Julia,uncharacteristic though it was, also happened to be the best work of Krug’s career. Holed up in Helsinki, having “torn through my beautiful narrative to get out of Canada” (as he sang on “Barbarian II”), it was a gorgeous song cycle about pure romance. Just under a year from that album, though, Krug has already left Helsinki behind, unleashing City Wrecker as something of a postcard. Rather than a collection of dregs, however, or tossed-off outtakes, the record works perfectly as a coda to what sounded like an unusually comfortable period in Spencer’s life. It’s not quite as unadorned, not quite as intimate, as Julia – opener “The Fog” has its title represented by jarring clouds of synths which break through the eight note motif that underpins the entire song – but you can still tell that all fifteen of Piano Man Spencer’s songs came from the same place.

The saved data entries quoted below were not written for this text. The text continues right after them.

(* ===== verification/Record.v ===== *)
(** * Removing the padding and the MAC of a CBC record

    [tls3_cbc_remove_padding], [tls1_cbc_remove_padding] and [tls3_cbc_copy_mac] of
    [src/ssl/record/ssl3_record.c], which must not branch on what was decrypted,
    and the count of early data of the same file. *)

From S2P Require Import Prelude Mem Packet Buffer WPacket Wire TlsState Protocol StatemLib StatemClnt StatemSrvr Statem Sample ConstantTime.

(** ** Data *)

(** [tls3_RECORD], the fields used; [data] and [input] are offsets in the block that
    holds the record. *)
Record tls3_RECORD := mk_tls3_RECORD {
  rec_length : Z;
  orig_len : Z;
  rec_data : Z;
  input : Z
}.
#[export] Instance eta_tls3_RECORD : Eta tls3_RECORD := fun r =>
  mk_tls3_RECORD (rec_length r) (orig_len r) (rec_data r) (input r).

Definition EVP_MAX_MD_SIZE : Z := 64.
Definition EVP_CIPH_FLAG_AEAD_CIPHER : Z := 0x200000.
Definition EARLY_DATA_CIPHERTEXT_OVERHEAD : Z := (6 * (16 + 1)) + 2.

Definition tls_USE_EXPLICIT_IV (s : tls) : bool := has_bits (enc_flags s) tls_ENC_FLAG_EXPLICIT_IV.

(** ** Padding *)

Section Padding.
(** The block that holds the record. *)
Context (mem : list Z).

(** 0, 1 or -1, and the record. *)
Definition tls3_cbc_remove_padding (rec : tls3_RECORD) (block_size mac_size : Z)
  : option (Z * tls3_RECORD) :=
  let overhead := sz (1 + mac_size) in
  if rec_length rec <? overhead then Some (0, rec)
  else
    padding_length ← rd mem (rec_data rec + rec_length rec - 1);
    let good := constant_time_ge_s (rec_length rec) (sz (padding_length + overhead)) in
    let good := Z.land good (constant_time_ge_s block_size (sz (padding_length + 1))) in
    let rec := rec <| rec_length ::= fun l => sz (l - Z.land good (sz (padding_length + 1))) |> in
    Some (constant_time_select_int_s good 1 (-1), rec).

(** The loop over the last bytes: [n] are left, [i] is the next. *)
Fixpoint check_loop (n : nat) (i : Z) (rec : tls3_RECORD) (padding_length good : Z) : option Z :=
  match n with
  | O => Some good
  | S n =>
      let mask := constant_time_ge_8_s padding_length i in
      b ← rd mem (rec_data rec + rec_length rec - 1 - i);
      check_loop n (i + 1) rec padding_length
        (Z.land good (sz (Z.lnot (Z.land mask (Z.lxor padding_length b)))))
  end.

(** [cipher_flags] is [EVP_CIPHER_flags] of the cipher that is read with. *)
Definition tls1_cbc_remove_padding (cipher_flags : Z) (s : tls) (rec : tls3_RECORD)
  (block_size mac_size : Z) : option (Z * tls3_RECORD) :=
  let overhead := sz (1 + mac_size) in
  let short := if tls_USE_EXPLICIT_IV s then rec_length rec <? sz (overhead + block_size)
               else rec_length rec <? overhead in
  if short then Some (0, rec)
  else
    let rec := if tls_USE_EXPLICIT_IV s
               then rec <| rec_data ::= fun d => d + block_size |>
                        <| input ::= fun d => d + block_size |>
                        <| rec_length ::= fun l => sz (l - block_size) |>
                        <| orig_len ::= fun l => sz (l - block_size) |>
               else rec in
    padding_length ← rd mem (rec_data rec + rec_length rec - 1);
    if has_bits cipher_flags EVP_CIPH_FLAG_AEAD_CIPHER
    then Some (1, rec <| rec_length ::= fun l => sz (l - sz (padding_length + 1)) |>)
    else
      let good := constant_time_ge_s (rec_length rec) (sz (overhead + padding_length)) in
      let to_check := if rec_length rec <? 256 then rec_length rec else 256 in
      good ← check_loop (Z.to_nat to_check) 0 rec padding_length good;
      let good := constant_time_eq_s 0xff (Z.land good 0xff) in
      let rec := rec <| rec_length ::= fun l => sz (l - Z.land good (sz (padding_length + 1))) |> in
      Some (constant_time_select_int_s good 1 (-1), rec).

(** ** The MAC *)

(** The variables of the loop that copies the MAC. *)
Record mac_scan := mk_mac_scan {
  in_mac : Z;
  rotate_offset : Z;
  ms_j : Z;
  rotated_mac_buf : list Z
}.

(** The loop: [n] bytes are left, [i] is the next; [rotated_mac] is the offset of the
    aligned part of the buffer. *)
Fixpoint scan_loop (n : nat) (i : Z) (rec : tls3_RECORD) (md_size mac_start mac_end rotated_mac : Z)
  (a : mac_scan) : option mac_scan :=
  match n with
  | O => Some a
  | S n =>
      let mac_started := constant_time_eq_s i mac_start in
      let mac_ended := constant_time_lt_s i mac_end in
      b ← rd mem (rec_data rec + i);
      let in_mac := Z.land (Z.lor (in_mac a) mac_started) mac_ended in
      let rotate_offset := Z.lor (rotate_offset a) (Z.land (ms_j a) mac_started) in
      o ← rd (rotated_mac_buf a) (rotated_mac + ms_j a);
      buf ← wr (rotated_mac_buf a) (rotated_mac + ms_j a) (u8 (Z.lor o (Z.land b in_mac)));
      let j := sz (ms_j a + 1) in
      let j := Z.land j (constant_time_lt_s j md_size) in
      scan_loop n (i + 1) rec md_size mac_start mac_end rotated_mac
        (mk_mac_scan in_mac rotate_offset j buf)
  end.

(** The rotation in place, which also touches the other half of the line: [n] bytes
    are left, [j] is the next. *)
Fixpoint rotate_loop (n : nat) (j md_size rotated_mac rotate_offset : Z) (buf out : list Z)
  : option (list Z) :=
  match n with
  | O => Some out
  | S n =>
      _ ← rd buf (rotated_mac + Z.lxor rotate_offset 32);
      b ← rd buf (rotated_mac + rotate_offset);
      out ← wr out j b;
      let rotate_offset := sz (rotate_offset + 1) in
      let rotate_offset := Z.land rotate_offset (constant_time_lt_s rotate_offset md_size) in
      rotate_loop n (j + 1) md_size rotated_mac rotate_offset buf out
  end.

The record’s closing tracks are drawn-out epics, both having served as the devastating encores for his solo shows around the release of Julia. “Helsinki Winter 2013” boasts Krug’s most disarming lyric to date – I won’t spoiler it here, but it’s a sentiment you’d never have expected to hear leave his lips before now) – before settling on an introspective muse upon what led him to leave Finland. I think. At least, if there’s any “you belong where you are found” halfway through the track hammers the point home a little more digestibly. But the jewel in City Wrecker’s crown is “Daughter of a Dove”, which builds tension and momentum, and piles image upon image in its lyrics until it finally bursts. While it starts tentatively enough, Krug seems to gain confidence and strength as he rolls through the song. Images take lines to unfold, motifs take minutes to resolve, and when they do, they explode. “I am an arm,” he utters cryptically four minutes in. A little while and a key change later, he finally explains himself – “I am sometimes just an arm, hanging out a window in the highway in the sun.” Look at the artwork. Door unlocked. Sort of.

“Daughter of a Dove” alone needs an entire essay to unpack it. If these ten minutes are “as spiritual as I know how to be,” it’s certainly more spiritual than I know how to critique.

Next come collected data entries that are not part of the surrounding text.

(** When a ServerHello arrives, a client with a version-flexible method either
    takes a version of its table that it may use itself (the one the server
    names, or TLS 1.3 from the supported_versions extension), or refuses: then
    the version is what it was before and the connection is in a fatal error.  After a
    HelloRetryRequest it takes nothing but TLS 1.3. *)
Theorem client_version_choice `{Callouts} `{ExtCallouts} mem s v exts ext body table :
  bytes_ok mem -> flexible s table -> server s = false ->
  zlen (server_random (conf s)) = tls3_RANDOM_SIZE ->
  exts !! TLSEXT_IDX_supported_versions = Some ext ->
  (present ext = true -> packet_view mem (data ext) body) ->
  exists ok s' exts', tls_choose_client_version mem s v exts = Ret (ok, s', exts') /\
    if (ok : bool) then
      (version s' = v \/
       present ext = true /\ body = be_bytes 2 TLS1_3_VERSION /\ version s' = TLS1_3_VERSION) /\
      (hello_retry_request s <> tls_HRR_NONE -> version s' = TLS1_3_VERSION) /\
      client_takes (s <| version := version s' |>) table s'
    else version s' = version s /\ in_fatal_error s'.
Proof.
  intros Hmem Hflex Hsrv Hz Hext Hv. unfold tls_choose_client_version. cbv zeta.
  pose proof (fun s0 => parse_supported_versions_spec Hmem s0 exts ext body) as Hparse.
  destruct (Hparse (s <| version := v |>)) as (ok & s1 & exts1 & -> & Hs1); try done. clear Hparse.
  cbn [mbind comp_bind].
  assert (Hfail : forall s0 al, version (tlsfatal (s0 <| version := version s |>) al) = version s /\
            in_fatal_error (tlsfatal (s0 <| version := version s |>) al)).
  { intros s0 al. split; [|apply otls_statem_fatal_in_error].
    unfold tlsfatal, otls_statem_fatal. by repeat case_if. }
  destruct ok; cbn [negb].
  2:{ destruct Hs1 as [al ->]. do 3 eexists. split; [done|]. split; [done|].
      pose proof (otls_statem_fatal_in_error (s <| version := v |>) al) as Hf. exact Hf. }
  assert (Hcur : s1 = s <| version := version s1 |> /\
    (version s1 = v \/ present ext = true /\ body = be_bytes 2 TLS1_3_VERSION /\ version s1 = TLS1_3_VERSION)).
  { destruct Hs1 as [->|(? & ? & ->)]; split; try done; [by left|by right]. }
  destruct Hcur as [Es1 Hver]. clear Hs1.
  assert (Hh : hello_retry_request s1 = hello_retry_request s) by by rewrite Es1.
  assert (Hf1 : flexible s1 table) by by rewrite Es1.
  assert (Hz1 : zlen (server_random (conf s1)) = 32) by by rewrite Es1.
  destruct ((hello_retry_request s1 != tls_HRR_NONE) && negb (version s1 =? TLS1_3_VERSION)) eqn:Eh.
  { do 3 eexists. split; [done|]. apply Hfail. }
  rewrite (proj1 Hf1).
  destruct (choose_from_table_spec s1 table
              (fun s0 al => (false, tlsfatal (s0 <| version := version s |>) al)) Hf1 Hz1)
    as (ok & s' & -> & Hcase). cbn [mbind comp_bind defined]. do 3 eexists. split; [done|].
  destruct Hcase as [[al [= -> ->]]|[-> Htake]]; [apply Hfail|].
  assert (Hvs : version s' = version s1) by by destruct Htake as (? & ? & _ & _ & _ & _ & ->).
  rewrite Hvs. split; [done|]. split; [|by rewrite <- Es1].
  intros Hne. rewrite Hh, (bool_decide_false (hello_retry_request s = tls_HRR_NONE)) in Eh by done.
  cbn [negb andb] in Eh. by zify_bools.
Qed.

“It is two thousand and whatever,” runs the refrain of the record’s title track, “I am still a city wrecker.” Does this mean that Krug’s experiment in European living was a failure? Who knows. That’s the problem with confessional songwriting – when you put so much of yourself on vinyl, it’s what you leave out that people want to know about. But I’ve said before that Spencer Krug is indie rock’s greatest living nomad. So Krug once again tears through his beautiful narrative, this time to get out of Finland, and dances on the wreckage of Helsinki and the rubble of that damned piano.

They seek him here. They seek him there.

I can’t even begin to imagine where he’ll end up next.